===== Records for the exercise

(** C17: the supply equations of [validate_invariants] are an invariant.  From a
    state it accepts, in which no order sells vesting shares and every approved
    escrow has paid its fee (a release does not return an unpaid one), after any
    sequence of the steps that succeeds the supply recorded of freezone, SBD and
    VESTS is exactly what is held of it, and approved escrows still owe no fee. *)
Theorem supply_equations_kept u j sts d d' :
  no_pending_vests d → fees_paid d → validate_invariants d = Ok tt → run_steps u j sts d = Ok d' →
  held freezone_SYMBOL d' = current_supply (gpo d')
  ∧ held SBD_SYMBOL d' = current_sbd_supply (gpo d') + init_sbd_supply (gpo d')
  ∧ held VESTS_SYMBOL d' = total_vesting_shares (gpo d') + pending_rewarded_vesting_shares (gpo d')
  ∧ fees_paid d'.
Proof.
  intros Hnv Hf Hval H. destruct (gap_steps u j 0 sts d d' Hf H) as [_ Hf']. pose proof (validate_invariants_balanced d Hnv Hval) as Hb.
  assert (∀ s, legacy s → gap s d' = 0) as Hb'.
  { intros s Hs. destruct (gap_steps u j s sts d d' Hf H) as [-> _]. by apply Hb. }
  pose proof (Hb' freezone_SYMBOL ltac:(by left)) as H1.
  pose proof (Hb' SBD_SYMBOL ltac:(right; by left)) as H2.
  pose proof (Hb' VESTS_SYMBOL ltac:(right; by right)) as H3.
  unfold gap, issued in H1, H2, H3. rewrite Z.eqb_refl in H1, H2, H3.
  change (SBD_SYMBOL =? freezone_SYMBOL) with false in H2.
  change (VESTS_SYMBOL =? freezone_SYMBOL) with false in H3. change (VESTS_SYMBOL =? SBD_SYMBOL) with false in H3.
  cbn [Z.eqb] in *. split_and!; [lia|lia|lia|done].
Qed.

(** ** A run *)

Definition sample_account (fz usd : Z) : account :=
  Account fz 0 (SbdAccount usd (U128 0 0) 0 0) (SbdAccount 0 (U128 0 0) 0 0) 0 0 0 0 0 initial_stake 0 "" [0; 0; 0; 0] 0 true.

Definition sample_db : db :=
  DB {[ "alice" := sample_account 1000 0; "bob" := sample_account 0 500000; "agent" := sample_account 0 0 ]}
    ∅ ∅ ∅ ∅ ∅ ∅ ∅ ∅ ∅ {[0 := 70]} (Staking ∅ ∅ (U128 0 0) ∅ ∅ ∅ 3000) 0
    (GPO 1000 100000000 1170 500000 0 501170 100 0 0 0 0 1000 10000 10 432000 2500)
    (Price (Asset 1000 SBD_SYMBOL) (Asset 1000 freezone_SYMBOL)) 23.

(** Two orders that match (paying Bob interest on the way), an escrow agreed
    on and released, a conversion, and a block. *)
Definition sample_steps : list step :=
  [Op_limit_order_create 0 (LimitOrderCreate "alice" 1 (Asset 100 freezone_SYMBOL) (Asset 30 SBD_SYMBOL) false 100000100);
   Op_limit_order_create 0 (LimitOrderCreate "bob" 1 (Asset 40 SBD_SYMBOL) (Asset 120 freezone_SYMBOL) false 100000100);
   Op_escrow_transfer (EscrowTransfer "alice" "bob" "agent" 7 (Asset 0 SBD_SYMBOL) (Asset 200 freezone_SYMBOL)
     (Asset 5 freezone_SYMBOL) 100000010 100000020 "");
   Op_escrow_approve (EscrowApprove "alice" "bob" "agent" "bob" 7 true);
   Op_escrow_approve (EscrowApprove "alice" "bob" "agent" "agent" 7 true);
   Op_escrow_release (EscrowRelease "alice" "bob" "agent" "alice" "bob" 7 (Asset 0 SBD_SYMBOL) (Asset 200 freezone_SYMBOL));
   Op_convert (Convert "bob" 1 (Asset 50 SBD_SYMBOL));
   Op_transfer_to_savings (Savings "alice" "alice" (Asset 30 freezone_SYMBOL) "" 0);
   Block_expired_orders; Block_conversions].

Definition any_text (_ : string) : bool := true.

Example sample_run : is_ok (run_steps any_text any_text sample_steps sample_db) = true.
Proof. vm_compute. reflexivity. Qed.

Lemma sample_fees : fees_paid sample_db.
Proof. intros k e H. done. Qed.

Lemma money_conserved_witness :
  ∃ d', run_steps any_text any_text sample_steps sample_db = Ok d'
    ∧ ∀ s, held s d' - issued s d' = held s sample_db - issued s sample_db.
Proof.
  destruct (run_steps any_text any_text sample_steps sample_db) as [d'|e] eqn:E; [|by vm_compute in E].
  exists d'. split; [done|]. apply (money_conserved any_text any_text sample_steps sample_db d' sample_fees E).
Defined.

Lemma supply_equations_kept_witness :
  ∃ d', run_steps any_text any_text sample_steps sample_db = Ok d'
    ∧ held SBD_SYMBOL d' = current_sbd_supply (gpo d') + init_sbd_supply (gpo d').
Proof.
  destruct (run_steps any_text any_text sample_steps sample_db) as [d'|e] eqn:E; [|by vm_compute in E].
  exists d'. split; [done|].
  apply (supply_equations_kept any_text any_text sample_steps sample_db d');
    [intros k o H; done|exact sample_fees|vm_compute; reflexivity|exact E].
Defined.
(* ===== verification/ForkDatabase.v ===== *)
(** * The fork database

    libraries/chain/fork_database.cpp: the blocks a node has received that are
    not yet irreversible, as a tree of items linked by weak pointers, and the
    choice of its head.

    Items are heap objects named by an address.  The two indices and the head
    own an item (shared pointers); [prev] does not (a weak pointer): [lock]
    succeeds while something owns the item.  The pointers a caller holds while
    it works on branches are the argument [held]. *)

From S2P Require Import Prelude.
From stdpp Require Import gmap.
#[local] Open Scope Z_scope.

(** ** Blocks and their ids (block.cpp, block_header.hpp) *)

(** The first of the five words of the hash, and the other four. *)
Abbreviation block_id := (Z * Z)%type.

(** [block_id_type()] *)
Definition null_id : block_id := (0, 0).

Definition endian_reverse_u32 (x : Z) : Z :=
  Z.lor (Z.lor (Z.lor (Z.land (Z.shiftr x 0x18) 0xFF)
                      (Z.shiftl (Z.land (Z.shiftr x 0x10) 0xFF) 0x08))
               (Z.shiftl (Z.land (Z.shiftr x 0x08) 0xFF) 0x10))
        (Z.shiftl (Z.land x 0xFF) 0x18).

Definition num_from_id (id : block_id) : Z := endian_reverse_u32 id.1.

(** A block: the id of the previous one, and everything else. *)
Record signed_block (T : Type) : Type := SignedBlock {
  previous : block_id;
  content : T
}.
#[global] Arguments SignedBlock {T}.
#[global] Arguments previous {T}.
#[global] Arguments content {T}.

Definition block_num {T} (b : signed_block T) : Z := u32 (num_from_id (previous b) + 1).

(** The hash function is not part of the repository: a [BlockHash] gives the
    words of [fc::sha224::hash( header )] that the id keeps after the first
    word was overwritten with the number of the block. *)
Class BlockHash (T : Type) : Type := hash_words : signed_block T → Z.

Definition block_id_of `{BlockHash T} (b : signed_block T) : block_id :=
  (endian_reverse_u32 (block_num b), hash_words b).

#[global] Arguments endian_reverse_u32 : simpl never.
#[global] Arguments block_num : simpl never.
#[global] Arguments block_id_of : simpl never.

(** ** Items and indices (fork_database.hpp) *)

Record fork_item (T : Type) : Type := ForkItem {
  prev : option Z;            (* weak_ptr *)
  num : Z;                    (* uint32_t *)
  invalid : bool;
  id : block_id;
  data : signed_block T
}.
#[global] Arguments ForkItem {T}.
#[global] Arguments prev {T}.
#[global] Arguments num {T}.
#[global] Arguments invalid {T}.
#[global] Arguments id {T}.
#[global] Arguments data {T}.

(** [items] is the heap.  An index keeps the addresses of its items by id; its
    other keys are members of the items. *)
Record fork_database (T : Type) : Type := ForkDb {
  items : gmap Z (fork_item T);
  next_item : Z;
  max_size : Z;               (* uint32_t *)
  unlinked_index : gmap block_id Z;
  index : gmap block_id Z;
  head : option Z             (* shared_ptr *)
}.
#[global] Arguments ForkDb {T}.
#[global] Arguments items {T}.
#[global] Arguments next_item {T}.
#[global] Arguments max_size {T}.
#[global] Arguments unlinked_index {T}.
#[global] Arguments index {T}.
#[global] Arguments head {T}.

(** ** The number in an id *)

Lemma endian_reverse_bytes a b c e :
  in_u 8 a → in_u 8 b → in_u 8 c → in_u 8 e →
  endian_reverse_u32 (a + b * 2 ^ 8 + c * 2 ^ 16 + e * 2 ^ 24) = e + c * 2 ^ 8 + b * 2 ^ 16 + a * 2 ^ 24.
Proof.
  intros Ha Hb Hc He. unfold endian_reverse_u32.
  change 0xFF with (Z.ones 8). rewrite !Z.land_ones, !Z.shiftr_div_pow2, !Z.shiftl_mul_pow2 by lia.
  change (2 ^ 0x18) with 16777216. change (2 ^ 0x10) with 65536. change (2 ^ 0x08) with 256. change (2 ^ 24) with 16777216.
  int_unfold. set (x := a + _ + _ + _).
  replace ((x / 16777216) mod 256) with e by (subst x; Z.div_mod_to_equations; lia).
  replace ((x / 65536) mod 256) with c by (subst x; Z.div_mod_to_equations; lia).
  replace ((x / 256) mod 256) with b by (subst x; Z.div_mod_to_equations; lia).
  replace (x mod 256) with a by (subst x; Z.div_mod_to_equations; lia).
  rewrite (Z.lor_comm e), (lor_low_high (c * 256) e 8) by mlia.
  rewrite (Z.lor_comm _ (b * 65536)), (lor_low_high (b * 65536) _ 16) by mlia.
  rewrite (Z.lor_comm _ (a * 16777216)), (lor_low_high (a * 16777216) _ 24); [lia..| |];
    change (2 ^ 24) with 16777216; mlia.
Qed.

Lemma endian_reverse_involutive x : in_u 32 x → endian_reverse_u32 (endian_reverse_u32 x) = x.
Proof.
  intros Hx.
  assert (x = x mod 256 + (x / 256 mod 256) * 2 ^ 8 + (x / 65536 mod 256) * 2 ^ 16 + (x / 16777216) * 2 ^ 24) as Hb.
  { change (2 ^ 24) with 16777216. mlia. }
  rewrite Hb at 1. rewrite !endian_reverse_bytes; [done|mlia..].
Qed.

==========
===== Records for the exercise

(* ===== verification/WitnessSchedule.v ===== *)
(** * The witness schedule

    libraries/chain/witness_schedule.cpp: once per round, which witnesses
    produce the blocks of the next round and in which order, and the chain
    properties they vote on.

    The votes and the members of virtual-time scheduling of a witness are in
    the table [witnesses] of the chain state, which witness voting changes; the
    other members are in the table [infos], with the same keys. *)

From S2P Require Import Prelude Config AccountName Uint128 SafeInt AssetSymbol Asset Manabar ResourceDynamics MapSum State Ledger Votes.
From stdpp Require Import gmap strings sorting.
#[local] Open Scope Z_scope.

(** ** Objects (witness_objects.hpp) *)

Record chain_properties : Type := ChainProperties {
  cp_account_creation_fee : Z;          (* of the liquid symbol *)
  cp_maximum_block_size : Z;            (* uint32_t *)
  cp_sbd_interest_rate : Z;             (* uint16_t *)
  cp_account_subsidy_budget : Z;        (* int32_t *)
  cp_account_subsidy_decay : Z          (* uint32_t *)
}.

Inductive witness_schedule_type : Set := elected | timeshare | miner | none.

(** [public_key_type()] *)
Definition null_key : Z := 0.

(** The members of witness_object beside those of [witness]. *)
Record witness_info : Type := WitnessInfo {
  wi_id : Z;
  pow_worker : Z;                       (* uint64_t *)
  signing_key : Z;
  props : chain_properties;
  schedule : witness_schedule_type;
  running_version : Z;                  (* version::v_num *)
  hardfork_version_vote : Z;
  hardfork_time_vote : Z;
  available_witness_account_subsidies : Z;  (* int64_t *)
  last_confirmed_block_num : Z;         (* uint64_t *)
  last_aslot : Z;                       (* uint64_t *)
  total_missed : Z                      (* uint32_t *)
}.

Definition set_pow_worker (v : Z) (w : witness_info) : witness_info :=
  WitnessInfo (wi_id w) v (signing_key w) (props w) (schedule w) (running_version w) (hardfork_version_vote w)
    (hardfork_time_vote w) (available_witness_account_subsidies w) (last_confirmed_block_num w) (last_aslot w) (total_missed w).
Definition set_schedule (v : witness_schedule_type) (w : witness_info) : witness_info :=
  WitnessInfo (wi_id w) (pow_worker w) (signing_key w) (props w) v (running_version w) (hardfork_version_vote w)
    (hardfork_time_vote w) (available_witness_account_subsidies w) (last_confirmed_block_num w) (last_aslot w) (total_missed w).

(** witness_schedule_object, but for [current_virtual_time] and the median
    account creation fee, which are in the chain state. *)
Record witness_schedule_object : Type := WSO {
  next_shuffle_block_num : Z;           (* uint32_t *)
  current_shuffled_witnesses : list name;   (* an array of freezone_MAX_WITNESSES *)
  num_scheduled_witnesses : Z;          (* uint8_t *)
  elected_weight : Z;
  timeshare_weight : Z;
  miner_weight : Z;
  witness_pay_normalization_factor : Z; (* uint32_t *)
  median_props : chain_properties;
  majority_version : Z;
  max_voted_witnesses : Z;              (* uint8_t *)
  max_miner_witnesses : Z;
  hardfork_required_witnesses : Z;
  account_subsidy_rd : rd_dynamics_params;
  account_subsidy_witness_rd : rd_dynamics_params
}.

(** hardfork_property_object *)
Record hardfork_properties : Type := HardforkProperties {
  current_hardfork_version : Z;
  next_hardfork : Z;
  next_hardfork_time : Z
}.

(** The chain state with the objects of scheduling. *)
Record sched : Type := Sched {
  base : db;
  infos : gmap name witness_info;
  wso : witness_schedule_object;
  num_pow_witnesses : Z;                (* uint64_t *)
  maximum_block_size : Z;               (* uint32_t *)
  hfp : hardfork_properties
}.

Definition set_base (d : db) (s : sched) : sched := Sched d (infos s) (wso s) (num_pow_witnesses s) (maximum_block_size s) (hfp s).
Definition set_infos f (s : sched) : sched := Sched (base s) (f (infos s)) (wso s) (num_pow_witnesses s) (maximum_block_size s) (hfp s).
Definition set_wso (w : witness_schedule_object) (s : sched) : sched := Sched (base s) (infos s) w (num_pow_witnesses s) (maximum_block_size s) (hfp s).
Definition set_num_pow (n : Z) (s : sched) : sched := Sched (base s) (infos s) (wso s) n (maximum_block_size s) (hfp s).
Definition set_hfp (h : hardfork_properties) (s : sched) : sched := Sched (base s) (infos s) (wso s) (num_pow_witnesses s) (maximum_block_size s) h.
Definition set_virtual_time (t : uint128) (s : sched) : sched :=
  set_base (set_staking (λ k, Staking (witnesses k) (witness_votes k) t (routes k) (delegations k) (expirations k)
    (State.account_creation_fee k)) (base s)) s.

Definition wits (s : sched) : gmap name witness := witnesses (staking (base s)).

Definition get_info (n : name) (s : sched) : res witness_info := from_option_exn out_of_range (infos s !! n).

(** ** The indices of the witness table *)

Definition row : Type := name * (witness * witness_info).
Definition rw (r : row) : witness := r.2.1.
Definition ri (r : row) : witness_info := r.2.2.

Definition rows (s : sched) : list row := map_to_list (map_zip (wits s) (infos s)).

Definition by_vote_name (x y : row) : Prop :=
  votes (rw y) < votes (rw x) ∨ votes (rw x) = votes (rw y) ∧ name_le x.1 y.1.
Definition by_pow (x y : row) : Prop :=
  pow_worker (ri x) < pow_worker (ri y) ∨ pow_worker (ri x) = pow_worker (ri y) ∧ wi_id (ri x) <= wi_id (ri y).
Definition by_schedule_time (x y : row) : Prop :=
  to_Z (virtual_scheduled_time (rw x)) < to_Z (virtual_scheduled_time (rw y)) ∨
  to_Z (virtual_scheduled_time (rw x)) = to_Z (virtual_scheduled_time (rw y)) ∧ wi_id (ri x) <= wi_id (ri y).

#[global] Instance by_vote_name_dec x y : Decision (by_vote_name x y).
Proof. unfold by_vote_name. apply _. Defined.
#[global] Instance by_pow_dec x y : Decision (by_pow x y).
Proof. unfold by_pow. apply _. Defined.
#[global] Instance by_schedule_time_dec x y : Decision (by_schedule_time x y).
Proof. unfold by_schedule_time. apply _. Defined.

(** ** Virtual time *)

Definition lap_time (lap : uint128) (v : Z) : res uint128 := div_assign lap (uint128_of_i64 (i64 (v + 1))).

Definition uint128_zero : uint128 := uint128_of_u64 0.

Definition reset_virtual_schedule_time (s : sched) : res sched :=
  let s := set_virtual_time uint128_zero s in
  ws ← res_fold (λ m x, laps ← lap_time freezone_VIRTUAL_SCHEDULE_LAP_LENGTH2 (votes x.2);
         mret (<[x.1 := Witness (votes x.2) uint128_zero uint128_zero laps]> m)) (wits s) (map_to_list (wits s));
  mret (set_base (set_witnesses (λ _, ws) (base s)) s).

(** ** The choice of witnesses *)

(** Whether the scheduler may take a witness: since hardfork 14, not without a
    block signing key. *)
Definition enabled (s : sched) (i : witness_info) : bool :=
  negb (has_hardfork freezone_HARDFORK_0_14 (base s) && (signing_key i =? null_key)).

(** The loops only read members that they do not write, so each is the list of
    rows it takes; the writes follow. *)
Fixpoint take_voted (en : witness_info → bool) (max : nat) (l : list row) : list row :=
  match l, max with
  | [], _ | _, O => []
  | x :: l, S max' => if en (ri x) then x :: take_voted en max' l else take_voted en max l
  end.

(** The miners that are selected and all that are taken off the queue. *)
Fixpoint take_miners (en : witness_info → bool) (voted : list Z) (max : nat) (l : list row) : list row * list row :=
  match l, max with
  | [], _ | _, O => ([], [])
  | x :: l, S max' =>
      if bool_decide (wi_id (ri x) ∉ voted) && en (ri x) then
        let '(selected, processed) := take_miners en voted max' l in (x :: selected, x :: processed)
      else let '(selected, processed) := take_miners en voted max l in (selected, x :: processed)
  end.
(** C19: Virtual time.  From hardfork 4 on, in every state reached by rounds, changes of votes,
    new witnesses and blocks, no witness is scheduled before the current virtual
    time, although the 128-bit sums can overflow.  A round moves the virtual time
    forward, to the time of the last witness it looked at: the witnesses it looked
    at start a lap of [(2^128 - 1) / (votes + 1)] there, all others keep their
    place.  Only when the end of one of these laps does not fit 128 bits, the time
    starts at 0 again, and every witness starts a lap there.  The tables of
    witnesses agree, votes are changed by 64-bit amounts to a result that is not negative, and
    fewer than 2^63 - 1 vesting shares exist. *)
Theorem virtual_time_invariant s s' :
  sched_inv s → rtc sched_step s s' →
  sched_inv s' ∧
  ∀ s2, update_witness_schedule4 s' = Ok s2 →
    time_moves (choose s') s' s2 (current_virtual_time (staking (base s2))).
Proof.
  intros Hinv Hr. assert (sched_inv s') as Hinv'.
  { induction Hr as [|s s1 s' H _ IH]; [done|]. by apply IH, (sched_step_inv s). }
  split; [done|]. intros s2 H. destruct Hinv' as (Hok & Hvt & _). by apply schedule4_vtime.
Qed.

==========

> _Requirement_: For every line of the material that holds the word "number", make a copy.

> _Task output_:
    word was overwritten with the number of the block. *)
(** ** The number in an id *)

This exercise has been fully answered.